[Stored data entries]
[Start of section]
(** X21.  A fulfilled [sendReminder] was called for an address whose first
    entry had not paid.  That entry now counts one reminder more and was
    last reminded at [now]; over the whole split exactly one reminder more
    is counted, and as many participants as before have paid. *)
Theorem sendReminder_counts_one_reminder
    (now : Z) (walletAddress : string) (s s' : InMemory) :
  SplitDocument.sendReminder now walletAddress s = (s', Fulfilled) ->
  exists p,
    find (SplitDocument.sameWallet walletAddress) (s_participants (im_this s))
    = Some p
    /\ p_hasPaid p = false
    /\ find (SplitDocument.sameWallet walletAddress) (s_participants (im_this s'))
       = Some {| p_walletAddress := toLowerCase (p_walletAddress p);
                 p_name := p_name p;
                 p_amountDue := p_amountDue p;
                 p_hasPaid := false;
                 p_paidAt := p_paidAt p;
                 p_paymentTxHash := option_map toLowerCase (p_paymentTxHash p);
                 p_reminderCount := p_reminderCount p + 1;
                 p_lastRemindedAt := Some now |}
    /\ remindersSent (im_this s') = remindersSent (im_this s) + 1
    /\ paidCount (im_this s') = paidCount (im_this s).
Proof.
  unfold SplitDocument.sendReminder.
  destruct (find _ (s_participants (im_this s))) as [p|] eqn:Hfound;
    [|discriminate].
  destruct (p_hasPaid p) eqn:Hunpaid; [discriminate|].
  intro H. apply save_inv in H as [_ ->].
  exists p. split; [reflexivity|]. split; [exact Hunpaid|].
  cbn [im_this SplitDocument.stamped im_statusModified orb SplitDocument.hooked SplitDocument.writeParticipants
       im_participantsModified].
  unfold remindersSent, paidCount.
  cbn [touchSplit setParticipants s_participants].
  split; [|split].
  - rewrite lowered_find, (updateFirst_find _ _ _ p Hfound).
    + cbn [option_map].
      unfold lowerParticipant, SplitDocument.reminded.
      cbn [p_walletAddress p_name p_amountDue p_hasPaid p_paidAt p_paymentTxHash
           p_reminderCount p_lastRemindedAt].
      now rewrite Hunpaid.
    + apply find_some in Hfound as [_ Hfound]. exact Hfound.
  - rewrite lowered_reminders. now apply reminded_sum with (p := p).
  - rewrite lowered_paid, length_map. now apply updateFirst_paid.
Qed.
(** * gfp-doctor: the package.json rule registry and its runner

    A shallow embedding of [lib/examine-package.js]: the fourteen predicates
    of the [package.json] registry, the registry itself, and the exported
    function that looks for the manifest, parses it and hands it to the
    runner.

    JavaScript features the file relies on are written out explicitly:
    - a value is [undefined], [null], a boolean, a number, a string, an array
      or an object (the shapes [JSON.parse] produces, plus [undefined]);
    - [if (e)] and [a && b] go through truthiness;
    - reading a property of [undefined] or [null], and calling something that
      is not a function, throw a [TypeError];
    - a function that falls off its end returns [undefined]. *)

From Stdlib Require Import ZArith String Ascii.
From stdpp Require Import gmap strings list fin_maps.
Local Open Scope string_scope.

(** ** Values *)

(** Numbers are kept as integers: the predicates only ever test a number for
    truthiness. *)
#[warnings="-register-all"]
Inductive JSValue : Type :=
  | JUndefined
  | JNull
  | JBool (b : bool)
  | JNumber (n : Z)
  | JString (s : string)
  | JArray (xs : list JSValue)
  | JObject (props : gmap string JSValue).

Definition JTrue : JSValue := JBool true.
Definition JFalse : JSValue := JBool false.

(** ToBoolean: [undefined], [null], [false], [0] and the empty string are
    falsy; every array and every object (empty ones too) is truthy. *)
Definition truthy (v : JSValue) : bool :=
  match v with
  | JUndefined | JNull => false
  | JBool b => b
  | JNumber n => negb (n =? 0)%Z
  | JString s => negb (String.eqb s "")
  | JArray _ | JObject _ => true
  end.

(** ** Completions: a normal value or a thrown error *)

Inductive Error : Type :=
  | TypeError
  | SyntaxError
  | IOError.

Inductive Completion (A : Type) : Type :=
  | Normal (a : A)
  | Throw (e : Error).
Arguments Normal {A} a.
Arguments Throw {A} e.

#[export] Instance completion_ret : MRet Completion := fun A a => Normal a.

#[export] Instance completion_bind : MBind Completion := fun A B k c =>
  match c with
  | Normal a => k a
  | Throw e => Throw e
  end.

(** [a && b]: [b] is evaluated only when [a] is truthy, and the value of the
    expression is the value of the operand evaluated last. *)
Definition js_and (a : Completion JSValue) (b : Completion JSValue) : Completion JSValue :=
  x ← a; if truthy x then b else Normal x.

(** [a || b] *)
Definition js_or (a : Completion JSValue) (b : Completion JSValue) : Completion JSValue :=
  x ← a; if truthy x then Normal x else b.

(** [!a] *)
Definition js_not (a : Completion JSValue) : Completion JSValue :=
  x ← a; Normal (JBool (negb (truthy x))).

(** ** Property access and the two string/array methods used

    [get v k] is [v[k]] for the keys the source reads ([devDependencies],
    [scripts], [packagePath] and the package and script names), none of which
    is a property of a built-in prototype: on an object it is the own
    property or [undefined], on a boolean, number, string or array it is
    [undefined], and on [undefined] or [null] it throws. *)
Definition get (v : JSValue) (k : string) : Completion JSValue :=
  match v with
  | JUndefined | JNull => Throw TypeError
  | JObject props => Normal (default JUndefined (props !! k))
  | _ => Normal JUndefined
  end.

(** [String.prototype.includes] *)
Definition str_includes (s sub : string) : bool :=
  match String.index 0 sub s with
  | Some _ => true
  | None => false
  end.

(** [String.prototype.indexOf] *)
Definition str_indexOf (s sub : string) : Z :=
  match String.index 0 sub s with
  | Some i => Z.of_nat i
  | None => (-1)%Z
  end.

(** Strict equality of a value with a string, as [Array.prototype.indexOf]
    and [includes] apply it to their argument. *)
Definition is_string (sub : string) (v : JSValue) : bool :=
  match v with
  | JString s => String.eqb s sub
  | _ => false
  end.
[End of section]
= WORK REQUIRED =
Output every record exactly as written, with nothing dropped.

= SOLUTION TO THIS PROBLEM =
(** X21.  A fulfilled [sendReminder] was called for an address whose first
    entry had not paid.  That entry now counts one reminder more and was
    last reminded at [now]; over the whole split exactly one reminder more
    is counted, and as many participants as before have paid. *)
Theorem sendReminder_counts_one_reminder
    (now : Z) (walletAddress : string) (s s' : InMemory) :
  SplitDocument.sendReminder now walletAddress s = (s', Fulfilled) ->
  exists p,
    find (SplitDocument.sameWallet walletAddress) (s_participants (im_this s))
    = Some p
    /\ p_hasPaid p = false
    /\ find (SplitDocument.sameWallet walletAddress) (s_participants (im_this s'))
       = Some {| p_walletAddress := toLowerCase (p_walletAddress p);
                 p_name := p_name p;
                 p_amountDue := p_amountDue p;
                 p_hasPaid := false;
                 p_paidAt := p_paidAt p;
                 p_paymentTxHash := option_map toLowerCase (p_paymentTxHash p);
                 p_reminderCount := p_reminderCount p + 1;
                 p_lastRemindedAt := Some now |}
    /\ remindersSent (im_this s') = remindersSent (im_this s) + 1
    /\ paidCount (im_this s') = paidCount (im_this s).
Proof.
  unfold SplitDocument.sendReminder.
  destruct (find _ (s_participants (im_this s))) as [p|] eqn:Hfound;
    [|discriminate].
  destruct (p_hasPaid p) eqn:Hunpaid; [discriminate|].
  intro H. apply save_inv in H as [_ ->].
  exists p. split; [reflexivity|]. split; [exact Hunpaid|].
  cbn [im_this SplitDocument.stamped im_statusModified orb SplitDocument.hooked SplitDocument.writeParticipants
       im_participantsModified].
  unfold remindersSent, paidCount.
  cbn [touchSplit setParticipants s_participants].
  split; [|split].
  - rewrite lowered_find, (updateFirst_find _ _ _ p Hfound).
    + cbn [option_map].
      unfold lowerParticipant, SplitDocument.reminded.
      cbn [p_walletAddress p_name p_amountDue p_hasPaid p_paidAt p_paymentTxHash
           p_reminderCount p_lastRemindedAt].
      now rewrite Hunpaid.
    + apply find_some in Hfound as [_ Hfound]. exact Hfound.
  - rewrite lowered_reminders. now apply reminded_sum with (p := p).
  - rewrite lowered_paid, length_map. now apply updateFirst_paid.
Qed.
(** * gfp-doctor: the package.json rule registry and its runner

    A shallow embedding of [lib/examine-package.js]: the fourteen predicates
    of the [package.json] registry, the registry itself, and the exported
    function that looks for the manifest, parses it and hands it to the
    runner.

    JavaScript features the file relies on are written out explicitly:
    - a value is [undefined], [null], a boolean, a number, a string, an array
      or an object (the shapes [JSON.parse] produces, plus [undefined]);
    - [if (e)] and [a && b] go through truthiness;
    - reading a property of [undefined] or [null], and calling something that
      is not a function, throw a [TypeError];
    - a function that falls off its end returns [undefined]. *)

From Stdlib Require Import ZArith String Ascii.
From stdpp Require Import gmap strings list fin_maps.
Local Open Scope string_scope.

(** ** Values *)

(** Numbers are kept as integers: the predicates only ever test a number for
    truthiness. *)
#[warnings="-register-all"]
Inductive JSValue : Type :=
  | JUndefined
  | JNull
  | JBool (b : bool)
  | JNumber (n : Z)
  | JString (s : string)
  | JArray (xs : list JSValue)
  | JObject (props : gmap string JSValue).

Definition JTrue : JSValue := JBool true.
Definition JFalse : JSValue := JBool false.

(** ToBoolean: [undefined], [null], [false], [0] and the empty string are
    falsy; every array and every object (empty ones too) is truthy. *)
Definition truthy (v : JSValue) : bool :=
  match v with
  | JUndefined | JNull => false
  | JBool b => b
  | JNumber n => negb (n =? 0)%Z
  | JString s => negb (String.eqb s "")
  | JArray _ | JObject _ => true
  end.

(** ** Completions: a normal value or a thrown error *)

Inductive Error : Type :=
  | TypeError
  | SyntaxError
  | IOError.

Inductive Completion (A : Type) : Type :=
  | Normal (a : A)
  | Throw (e : Error).
Arguments Normal {A} a.
Arguments Throw {A} e.

#[export] Instance completion_ret : MRet Completion := fun A a => Normal a.

#[export] Instance completion_bind : MBind Completion := fun A B k c =>
  match c with
  | Normal a => k a
  | Throw e => Throw e
  end.

(** [a && b]: [b] is evaluated only when [a] is truthy, and the value of the
    expression is the value of the operand evaluated last. *)
Definition js_and (a : Completion JSValue) (b : Completion JSValue) : Completion JSValue :=
  x ← a; if truthy x then b else Normal x.

(** [a || b] *)
Definition js_or (a : Completion JSValue) (b : Completion JSValue) : Completion JSValue :=
  x ← a; if truthy x then Normal x else b.

(** [!a] *)
Definition js_not (a : Completion JSValue) : Completion JSValue :=
  x ← a; Normal (JBool (negb (truthy x))).

(** ** Property access and the two string/array methods used

    [get v k] is [v[k]] for the keys the source reads ([devDependencies],
    [scripts], [packagePath] and the package and script names), none of which
    is a property of a built-in prototype: on an object it is the own
    property or [undefined], on a boolean, number, string or array it is
    [undefined], and on [undefined] or [null] it throws. *)
Definition get (v : JSValue) (k : string) : Completion JSValue :=
  match v with
  | JUndefined | JNull => Throw TypeError
  | JObject props => Normal (default JUndefined (props !! k))
  | _ => Normal JUndefined
  end.

(** [String.prototype.includes] *)
Definition str_includes (s sub : string) : bool :=
  match String.index 0 sub s with
  | Some _ => true
  | None => false
  end.

(** [String.prototype.indexOf] *)
Definition str_indexOf (s sub : string) : Z :=
  match String.index 0 sub s with
  | Some i => Z.of_nat i
  | None => (-1)%Z
  end.

(** Strict equality of a value with a string, as [Array.prototype.indexOf]
    and [includes] apply it to their argument. *)
Definition is_string (sub : string) (v : JSValue) : bool :=
  match v with
  | JString s => String.eqb s sub
  | _ => false
  end.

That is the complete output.